We stared at each other like dogs about to fight. I noticed that the people across the street had gotten quieter, then louder. I was peripherally aware of a lot of people with a lot of cameraphones maneuvering into position near me. I guess the cops were, too. One of them turned and walked back. Then the other one.
I was shaking, my fists clenched so hard my fingernails actually broke the skin on my palms in a couple of places.
The protesters patted me on the back. It seemed that they knew what I was freaking out about.

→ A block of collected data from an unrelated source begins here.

(** However it ends, [load_cases] keeps the format version and the
    coordinates of the stores, loses no cached key and leaves the
    derivative cache alone. *)
Lemma settled_load_cases db : preserves settled (load_cases db).
Proof.
  unfold load_cases.
  apply (preserves_bind _ settled_trans);
    [apply (settled_load_rows driver); [discriminate|apply settled_driver_extract]|].
  intros _. apply (preserves_bind _ settled_trans);
    [apply (settled_load_rows solver); [discriminate|apply settled_solver_extract]|].
  intros _. apply (preserves_bind _ settled_trans);
    [apply (settled_load_rows system); [discriminate|apply settled_system_extract]|].
  intros _. apply (settled_load_rows problem); [discriminate|apply settled_problem_extract].
Qed.

Lemma store_row_cached {P : Type} k (extract : option (row P) -> M nat) (rw : row P) r r1 :
  (forall x s ref s',
      extract x s = (Return ref, s') ->
      exists row0, x = Some row0
                   /\ fresh_case k (iteration_coordinate row0) (counter row0) s s' ref) ->
  (let* case := extract (Some rw) in
   let* c := deref case in
   cache_put k (case_iteration_coordinate c) case) r = (Return tt, r1) ->
  is_Some (_cases (store_of k r1) !! iteration_coordinate rw).
Proof.
  intros Hinv H.
  apply mbind_Return_inv in H as (ref & r2 & Hex & H).
  apply Hinv in Hex as (row0 & [= <-] & Href & (obj & Hh & Hk & Hc & _) & Hst & _).
  apply mbind_Return_inv in H as (c & r3 & Hd & H).
  unfold deref in Hd. rewrite Hh, Href, lookup_fresh in Hd. injection Hd as <- <-.
  unfold cache_put, modify in H. injection H as <-.
  rewrite store_of_with_store. simpl. rewrite Hc, lookup_insert_eq. eauto.
Qed.

Lemma load_rows_cached {P : Type} k (extract : option (row P) -> M nat)
      (rows : list (row P)) r r1 :
  k <> driver_derivative ->
  (forall x, preserves settled (extract x)) ->
  (forall x s ref s',
      extract x s = (Return ref, s') ->
      exists row0, x = Some row0
                   /\ fresh_case k (iteration_coordinate row0) (counter row0) s s' ref) ->
  (let* rows := execute (Some rows) in
   each (fun rw =>
           let* case := extract (Some rw) in
           let* c := deref case in
           cache_put k (case_iteration_coordinate c) case)
        rows) r = (Return tt, r1) ->
  forall rw, In rw rows -> is_Some (_cases (store_of k r1) !! iteration_coordinate rw).
Proof.
  intros Hk Hset Hinv H.
  apply mbind_Return_inv in H as (rows' & r2 & He & H).
  injection He as <- <-. revert H. generalize (with_counts (decoded r) (S (queries r)) r).
  clear r. induction rows as [|x rows IH]; intros r H rw Hin; [contradiction|].
  simpl in H. apply mbind_Return_inv in H as ([] & r2 & H1 & H2).
  destruct Hin as [<-|Hin].
  - apply (store_row_cached k extract x r r2 Hinv) in H1.
    assert (Hs : settled r2 r1).
    { revert H2. apply (preserves_each _ settled_refl settled_trans). intros rw.
      apply (preserves_bind _ settled_trans); [apply Hset|]. intros ref.
      apply (preserves_bind _ settled_trans); [apply (preserves_deref _ settled_refl)|].
      intros c. now apply settled_cache_put. }
    destruct Hs as (_ & _ & Hdom & _). now apply Hdom.
  - eapply IH; eassumption.
Qed.

Lemma open_inv db pre_load r :
  open db pre_load = (Return tt, r) ->
  exists rw rest r0 r1,
    metadata db = Some (rw :: rest)
    /\ format_version r0 = md_format_version rw
    /\ _load db r0 = (Return tt, r1)
    /\ (if pre_load then load_cases db r1 else ret tt r1) = (Return tt, r).
Proof.
  unfold open, __init__. intros H.
  apply mbind_Return_inv in H as (rows & r1 & He & H).
  apply execute_inv in He as [-> [[? _]|(rows' & [= <-] & Hm)]]; [discriminate|].
  destruct rows as [|rw rows]; [discriminate|].
  apply mbind_Return_inv in H as ([] & r2 & Hv & H).
  apply mbind_Return_inv in H as ([] & r3 & Hc & H).
  apply mbind_Return_inv in H as ([] & r4 & Hl & H).
  exists rw, rows, r3, r4.
  split; [exact Hm|]. split; [|split; [exact Hl|]].
  - unfold lift in Hc. injection Hc as _ <-.
    unfold set_format_version, modify in Hv. injection Hv as <-. reflexivity.
  - destruct pre_load; exact H.
Qed.

Lemma same_version_load_Return db r r1 :
  _load db r = (Return tt, r1) -> format_version r1 = format_version r.
Proof. apply (same_version_load db). Qed.

(** X10.  A reader the constructor returns has the format version of
    the metadata row, and this version lies in the range 1 .. current:
    the row decoders of such a reader always find a value decoder, so
    that [_extract_case_from_row] cannot meet an unbound array. *)
Theorem open_format_version db pre_load r :
  open db pre_load = (Return tt, r) ->
  exists rw rest,
    metadata db = Some (rw :: rest)
    /\ format_version r = md_format_version rw
    /\ 1 <= format_version r <= recorder_format_version
    /\ exists dec, decoder_for (format_version r) = Some dec.
Proof.
  intros H. apply open_inv in H as (rw & rest & r0 & r1 & Hm & Hv & Hl & H).
  pose proof (load_supported _ _ _ Hl) as Hrange.
  pose proof (same_version_load_Return _ _ _ Hl) as Hv1.
  assert (Hvr : format_version r = format_version r0).
  { destruct pre_load.
    - apply settled_load_cases in H as (Hv2 & _). congruence.
    - injection H as <-. exact Hv1. }
  exists rw, rest. split; [exact Hm|]. split; [congruence|].
  rewrite Hvr. split; [exact Hrange|].
  unfold decoder_for.
  destruct (Z.leb_spec 3 (format_version r0)); [eauto|].
  destruct (Z.eqb_spec (format_version r0) 1); [eauto|].
  destruct (Z.eqb_spec (format_version r0) 2); [eauto|lia].
Qed.

End Loaded.

(** ** The caches after [pre_load] and after [get_case] *)

Section Cached.
Context `{D : Data} `{X : !Externals}.

Import CategoryStore SqliteCaseReader Invariant.

Lemma table_keys_row k db keys c :
  table_keys k db = Some keys -> In c keys ->
  match k with
  | driver => exists rows rw, driver_iterations db = Some rows
                              /\ In rw rows /\ iteration_coordinate rw = c
  | driver_derivative => exists rows rw, driver_derivatives db = Some rows
                                         /\ In rw rows /\ iteration_coordinate rw = c
  | system => exists rows rw, system_iterations db = Some rows
                              /\ In rw rows /\ iteration_coordinate rw = c
  | solver => exists rows rw, solver_iterations db = Some rows
                              /\ In rw rows /\ iteration_coordinate rw = c
  | problem => exists rows rw, problem_cases db = Some rows
                               /\ In rw rows /\ iteration_coordinate rw = c
  end.
Proof.
  destruct k; simpl; intros Ht Hin;
    match type of Ht with
    | option_map _ ?t = _ => destruct t as [rows|]; [|discriminate Ht]
    end;
    injection Ht as <-; apply in_map_iff in Hin as (rw & Hc & Hrw);
    exists rows, rw; auto.
Qed.

(** After a returning [load_cases], every coordinate of the four tables
    it reads is cached. *)
Lemma load_cases_cached db r r1 k keys c :
  load_cases db r = (Return tt, r1) ->
  k <> driver_derivative ->
  table_keys k db = Some keys -> In c keys ->
  is_Some (_cases (store_of k r1) !! c).
Proof.
  intros H Hk Ht Hin. unfold load_cases in H.
  apply mbind_Return_inv in H as ([] & r2 & H1 & H).
  apply mbind_Return_inv in H as ([] & r3 & H2 & H).
  apply mbind_Return_inv in H as ([] & r4 & H3 & H4).
  pose proof (settled_load_rows solver _ (solver_iterations db) ltac:(discriminate)
                settled_solver_extract _ _ _ H2) as (_ & _ & Hd2 & _).
  pose proof (settled_load_rows system _ (system_iterations db) ltac:(discriminate)
                settled_system_extract _ _ _ H3) as (_ & _ & Hd3 & _).
  pose proof (settled_load_rows problem _ (problem_cases db) ltac:(discriminate)
                settled_problem_extract _ _ _ H4) as (_ & _ & Hd4 & _).
  pose proof (table_keys_row k db keys c Ht Hin) as Hrow.
  destruct k; [|contradiction| | |]; destruct Hrow as (rows & rw & Hrows & Hrw & <-).
  - unfold DriverCases.load_cases in H1. rewrite Hrows in H1.
    apply Hd4, Hd3, Hd2.
    apply (load_rows_cached driver _ rows r r2 ltac:(discriminate)
             settled_driver_extract driver_extract_inv H1 rw Hrw).
  - unfold SystemCases.load_cases in H3. rewrite Hrows in H3.
    apply Hd4.
    apply (load_rows_cached system _ rows r3 r4 ltac:(discriminate)
             settled_system_extract system_extract_inv H3 rw Hrw).
  - unfold SolverCases.load_cases in H2. rewrite Hrows in H2.
    apply Hd4, Hd3.
    apply (load_rows_cached solver _ rows r2 r3 ltac:(discriminate)
             settled_solver_extract solver_extract_inv H2 rw Hrw).
  - unfold ProblemCases.load_cases in H4. rewrite Hrows in H4.
    apply (load_rows_cached problem _ rows r4 r1 ltac:(discriminate)
             settled_problem_extract problem_extract_inv H4 rw Hrw).
Qed.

There was a table laden with free food—someone had brought down a whole crapton of lentils and rice and PB&J sandwiches and hot pizzas—and five different people asked if I had any money to get home and whether I needed to talk to a doctor.
I sat down on the curb amid the shouting, jostling people and wolfed down about a hundred thousand calories’ worth of food, eating mechanically, stopping only once I’d run out of food. Then I got up, dusted off my filthy clothes, and walked away, finding my way home, though I couldn’t even tell you how I got there.
Chapter 14
Mom and Dad were gray-faced when I knocked on the door. I tried to make a joke of it. “I’d have thought that you guys’d be used to this by now.” My voice cracked a little on the last couple words, and they gave me enormous hugs. They’d figured out where I was, and confirmed it by calling my phone, which Dali
a had answered, telling them all about what had happened on the bus. Mom and Dad had dipped into their line of credit to pay a lawyer to start shouting at the SFPD about me, but she was only one of hundreds of lawyers so employed and my parents had had no idea that I was released until I stumbled up the walk.
I wanted to shower for a hundred years. I wanted to sleep for a millennium. But before I did anything, I wanted to find Ange.
“She got home ten hours ago,” Mom said. “But her mother said she went right back out to the chicken farm.” That was what the press was calling the place we’d all been held, down in South San Francisco, the name coming from the cameraphone photos that had already appeared online, making the place look like some kind of nightmarish poultry factory.
No doubt Ange was waiting for me there and I’d missed her in the horde. How the hell did people live before phones?
“Can I borrow your phone?” I said.
Mom handed it to me, and I spent a couple moments unfogging my brain enough to get it to cough up Ange’s phone number, which had been my first speed-dial for years. “Have you heard from him?” she said as soon as she picked up.
“Kind of,” I said.
“Where the hell are you?”
“Home,” I said.
“What the hell are you doing there?”
“Preparing to estivate,” I said. Estivate is a very handy verb: it’s a kind of hibernation, “a prolonged state of torpor or dormancy.” Just where I was heading.
“Not until I get there. How dare you get out of jail without my finding you?”
“I know,” I said. “I’m a rotter. Sorry, darling.”